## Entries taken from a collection
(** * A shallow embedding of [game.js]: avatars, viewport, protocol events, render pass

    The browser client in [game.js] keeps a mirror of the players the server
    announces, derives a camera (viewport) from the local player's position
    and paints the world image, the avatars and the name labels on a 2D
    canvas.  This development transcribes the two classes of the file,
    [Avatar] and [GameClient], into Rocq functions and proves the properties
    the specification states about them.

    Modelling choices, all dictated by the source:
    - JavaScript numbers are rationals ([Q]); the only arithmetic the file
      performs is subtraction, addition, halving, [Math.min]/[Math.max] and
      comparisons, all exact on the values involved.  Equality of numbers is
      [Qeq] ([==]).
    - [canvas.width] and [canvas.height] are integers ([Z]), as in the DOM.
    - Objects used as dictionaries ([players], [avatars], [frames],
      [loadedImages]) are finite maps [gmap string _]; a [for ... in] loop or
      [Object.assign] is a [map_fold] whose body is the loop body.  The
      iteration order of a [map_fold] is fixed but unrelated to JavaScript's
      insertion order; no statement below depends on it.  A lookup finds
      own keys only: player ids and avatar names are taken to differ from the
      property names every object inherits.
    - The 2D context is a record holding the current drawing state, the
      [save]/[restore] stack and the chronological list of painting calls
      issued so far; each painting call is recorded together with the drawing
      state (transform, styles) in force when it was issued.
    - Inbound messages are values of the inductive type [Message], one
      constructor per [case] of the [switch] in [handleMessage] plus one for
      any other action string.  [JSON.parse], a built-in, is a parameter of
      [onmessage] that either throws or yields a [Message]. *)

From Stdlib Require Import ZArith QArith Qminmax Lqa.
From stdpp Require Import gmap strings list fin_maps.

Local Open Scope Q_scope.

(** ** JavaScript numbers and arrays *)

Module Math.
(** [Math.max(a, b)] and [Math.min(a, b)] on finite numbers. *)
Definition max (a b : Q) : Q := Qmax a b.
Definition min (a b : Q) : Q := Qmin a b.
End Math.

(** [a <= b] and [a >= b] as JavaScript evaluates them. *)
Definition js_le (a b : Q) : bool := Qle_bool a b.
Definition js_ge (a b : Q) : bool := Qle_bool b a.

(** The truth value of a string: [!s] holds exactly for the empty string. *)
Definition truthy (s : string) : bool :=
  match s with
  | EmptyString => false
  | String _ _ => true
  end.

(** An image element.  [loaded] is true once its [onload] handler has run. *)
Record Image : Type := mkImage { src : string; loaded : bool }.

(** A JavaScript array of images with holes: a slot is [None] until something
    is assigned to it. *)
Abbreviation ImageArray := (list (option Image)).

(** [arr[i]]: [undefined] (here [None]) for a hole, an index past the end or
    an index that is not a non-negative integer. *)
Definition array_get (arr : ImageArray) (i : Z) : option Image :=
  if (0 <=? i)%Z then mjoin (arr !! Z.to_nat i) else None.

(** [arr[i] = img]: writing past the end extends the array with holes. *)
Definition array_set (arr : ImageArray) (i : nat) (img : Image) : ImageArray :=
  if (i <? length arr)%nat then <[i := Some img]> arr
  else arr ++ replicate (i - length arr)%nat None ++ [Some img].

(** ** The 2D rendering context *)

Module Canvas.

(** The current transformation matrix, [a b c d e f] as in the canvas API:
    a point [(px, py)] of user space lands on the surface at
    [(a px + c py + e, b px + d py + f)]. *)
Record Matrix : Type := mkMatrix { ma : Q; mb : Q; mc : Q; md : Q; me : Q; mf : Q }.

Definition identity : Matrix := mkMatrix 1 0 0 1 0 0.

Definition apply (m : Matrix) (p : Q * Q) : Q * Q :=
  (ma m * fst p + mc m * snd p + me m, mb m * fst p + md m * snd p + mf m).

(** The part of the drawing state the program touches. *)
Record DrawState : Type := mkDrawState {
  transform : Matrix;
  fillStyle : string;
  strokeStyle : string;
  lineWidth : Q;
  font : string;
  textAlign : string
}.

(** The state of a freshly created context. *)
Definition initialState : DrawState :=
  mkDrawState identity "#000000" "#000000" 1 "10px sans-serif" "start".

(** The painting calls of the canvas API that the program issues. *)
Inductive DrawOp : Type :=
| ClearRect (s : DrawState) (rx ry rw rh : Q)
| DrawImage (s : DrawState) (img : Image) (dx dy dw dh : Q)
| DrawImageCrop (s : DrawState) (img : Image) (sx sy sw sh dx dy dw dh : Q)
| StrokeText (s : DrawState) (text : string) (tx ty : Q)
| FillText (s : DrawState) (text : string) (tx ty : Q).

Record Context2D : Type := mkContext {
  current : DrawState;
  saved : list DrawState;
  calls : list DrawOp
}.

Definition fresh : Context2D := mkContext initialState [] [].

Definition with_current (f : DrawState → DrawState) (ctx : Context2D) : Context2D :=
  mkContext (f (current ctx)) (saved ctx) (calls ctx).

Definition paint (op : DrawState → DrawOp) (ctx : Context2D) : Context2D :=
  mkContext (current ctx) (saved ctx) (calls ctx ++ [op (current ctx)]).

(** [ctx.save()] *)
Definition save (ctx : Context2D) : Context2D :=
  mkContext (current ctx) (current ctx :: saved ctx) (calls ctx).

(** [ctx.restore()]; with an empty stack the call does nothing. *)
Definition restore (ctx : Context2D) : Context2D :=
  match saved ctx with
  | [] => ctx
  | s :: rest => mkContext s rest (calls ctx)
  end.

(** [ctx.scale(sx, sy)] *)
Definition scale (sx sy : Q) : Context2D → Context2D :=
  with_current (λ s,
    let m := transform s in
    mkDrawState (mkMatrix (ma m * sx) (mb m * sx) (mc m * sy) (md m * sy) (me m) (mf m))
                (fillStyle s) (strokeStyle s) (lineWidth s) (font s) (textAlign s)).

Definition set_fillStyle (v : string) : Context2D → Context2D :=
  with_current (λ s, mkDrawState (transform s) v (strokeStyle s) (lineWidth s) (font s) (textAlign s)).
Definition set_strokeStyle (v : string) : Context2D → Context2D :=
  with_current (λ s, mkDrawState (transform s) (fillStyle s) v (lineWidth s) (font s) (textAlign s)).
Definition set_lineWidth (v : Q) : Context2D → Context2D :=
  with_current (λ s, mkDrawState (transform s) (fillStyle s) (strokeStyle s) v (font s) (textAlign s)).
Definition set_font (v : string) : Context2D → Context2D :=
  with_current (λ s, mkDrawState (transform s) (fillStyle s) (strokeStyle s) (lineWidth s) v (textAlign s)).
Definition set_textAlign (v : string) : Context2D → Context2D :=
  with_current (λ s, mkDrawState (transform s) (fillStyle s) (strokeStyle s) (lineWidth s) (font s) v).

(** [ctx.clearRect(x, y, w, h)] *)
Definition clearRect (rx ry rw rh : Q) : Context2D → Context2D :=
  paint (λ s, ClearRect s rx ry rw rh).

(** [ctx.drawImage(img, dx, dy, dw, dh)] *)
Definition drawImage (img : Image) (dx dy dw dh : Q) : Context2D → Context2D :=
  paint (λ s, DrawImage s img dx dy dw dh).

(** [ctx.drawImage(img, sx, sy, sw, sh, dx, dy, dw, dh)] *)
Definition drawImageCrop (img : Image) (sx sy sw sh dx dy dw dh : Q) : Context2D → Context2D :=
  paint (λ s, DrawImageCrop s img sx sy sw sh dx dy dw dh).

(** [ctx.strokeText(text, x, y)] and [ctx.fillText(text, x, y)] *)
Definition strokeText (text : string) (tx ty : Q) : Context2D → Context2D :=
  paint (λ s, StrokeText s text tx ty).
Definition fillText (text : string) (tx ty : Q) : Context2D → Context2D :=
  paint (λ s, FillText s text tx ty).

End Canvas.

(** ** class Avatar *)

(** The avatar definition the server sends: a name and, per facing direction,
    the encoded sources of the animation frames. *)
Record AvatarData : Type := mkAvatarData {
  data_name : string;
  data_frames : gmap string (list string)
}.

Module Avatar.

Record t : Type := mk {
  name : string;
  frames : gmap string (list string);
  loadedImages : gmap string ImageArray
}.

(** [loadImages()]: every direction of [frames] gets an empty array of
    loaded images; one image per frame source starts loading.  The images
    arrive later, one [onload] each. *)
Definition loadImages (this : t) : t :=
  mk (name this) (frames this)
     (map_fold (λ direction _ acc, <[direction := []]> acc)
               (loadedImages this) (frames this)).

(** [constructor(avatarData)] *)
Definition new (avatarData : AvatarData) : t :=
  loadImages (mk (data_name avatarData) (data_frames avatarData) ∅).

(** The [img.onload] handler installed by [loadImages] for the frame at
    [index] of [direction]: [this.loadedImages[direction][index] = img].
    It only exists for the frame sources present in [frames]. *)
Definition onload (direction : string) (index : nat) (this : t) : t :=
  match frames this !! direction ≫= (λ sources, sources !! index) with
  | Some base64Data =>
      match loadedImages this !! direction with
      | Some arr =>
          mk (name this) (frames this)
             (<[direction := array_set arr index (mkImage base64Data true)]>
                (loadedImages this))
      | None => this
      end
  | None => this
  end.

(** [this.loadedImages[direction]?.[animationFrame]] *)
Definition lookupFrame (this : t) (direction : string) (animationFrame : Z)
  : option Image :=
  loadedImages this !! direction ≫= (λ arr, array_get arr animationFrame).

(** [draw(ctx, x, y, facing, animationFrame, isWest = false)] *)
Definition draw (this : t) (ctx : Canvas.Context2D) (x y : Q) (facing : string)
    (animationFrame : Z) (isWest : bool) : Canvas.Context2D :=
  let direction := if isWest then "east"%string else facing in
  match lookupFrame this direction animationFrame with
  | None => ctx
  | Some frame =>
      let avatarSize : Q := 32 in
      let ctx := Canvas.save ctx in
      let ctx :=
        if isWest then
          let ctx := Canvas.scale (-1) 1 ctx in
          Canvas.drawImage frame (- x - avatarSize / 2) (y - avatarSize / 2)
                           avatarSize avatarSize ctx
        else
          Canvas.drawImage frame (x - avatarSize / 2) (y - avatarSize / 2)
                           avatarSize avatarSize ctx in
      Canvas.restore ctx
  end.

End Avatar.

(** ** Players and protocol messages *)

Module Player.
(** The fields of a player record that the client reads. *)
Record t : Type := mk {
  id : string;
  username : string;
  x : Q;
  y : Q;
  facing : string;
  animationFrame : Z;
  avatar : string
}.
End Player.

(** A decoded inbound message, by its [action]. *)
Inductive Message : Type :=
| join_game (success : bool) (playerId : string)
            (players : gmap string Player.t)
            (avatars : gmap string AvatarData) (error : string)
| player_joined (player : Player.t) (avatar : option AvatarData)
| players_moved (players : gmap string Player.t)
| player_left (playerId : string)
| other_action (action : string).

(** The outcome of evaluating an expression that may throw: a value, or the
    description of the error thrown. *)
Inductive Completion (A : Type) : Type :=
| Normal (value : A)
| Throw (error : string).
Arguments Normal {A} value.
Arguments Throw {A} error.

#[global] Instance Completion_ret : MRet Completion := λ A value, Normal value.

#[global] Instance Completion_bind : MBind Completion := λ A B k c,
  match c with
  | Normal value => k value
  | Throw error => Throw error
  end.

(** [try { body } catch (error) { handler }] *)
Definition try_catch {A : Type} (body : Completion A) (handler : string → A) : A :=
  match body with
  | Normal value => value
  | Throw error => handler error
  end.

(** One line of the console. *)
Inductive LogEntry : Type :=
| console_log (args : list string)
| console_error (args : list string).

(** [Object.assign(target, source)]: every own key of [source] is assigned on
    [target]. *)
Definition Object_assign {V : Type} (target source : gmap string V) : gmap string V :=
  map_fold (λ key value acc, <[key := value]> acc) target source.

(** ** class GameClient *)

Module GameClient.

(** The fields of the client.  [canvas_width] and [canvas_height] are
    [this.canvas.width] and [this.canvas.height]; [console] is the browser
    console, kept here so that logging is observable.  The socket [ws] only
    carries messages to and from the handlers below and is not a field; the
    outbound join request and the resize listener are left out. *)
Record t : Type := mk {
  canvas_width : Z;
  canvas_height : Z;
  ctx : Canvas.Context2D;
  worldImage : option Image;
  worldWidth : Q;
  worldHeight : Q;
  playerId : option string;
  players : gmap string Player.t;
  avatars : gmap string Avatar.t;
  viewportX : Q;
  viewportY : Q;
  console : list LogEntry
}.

## Work item
Wherever the line holding "font : string;" falls in the entries above, copy exactly from it through the line holding "DrawImageCrop (s : DrawState)", inclusive, and add nothing.

## Result below
  font : string;
  textAlign : string
}.

(** The state of a freshly created context. *)
Definition initialState : DrawState :=
  mkDrawState identity "#000000" "#000000" 1 "10px sans-serif" "start".

(** The painting calls of the canvas API that the program issues. *)
Inductive DrawOp : Type :=
| ClearRect (s : DrawState) (rx ry rw rh : Q)
| DrawImage (s : DrawState) (img : Image) (dx dy dw dh : Q)
| DrawImageCrop (s : DrawState) (img : Image) (sx sy sw sh dx dy dw dh : Q)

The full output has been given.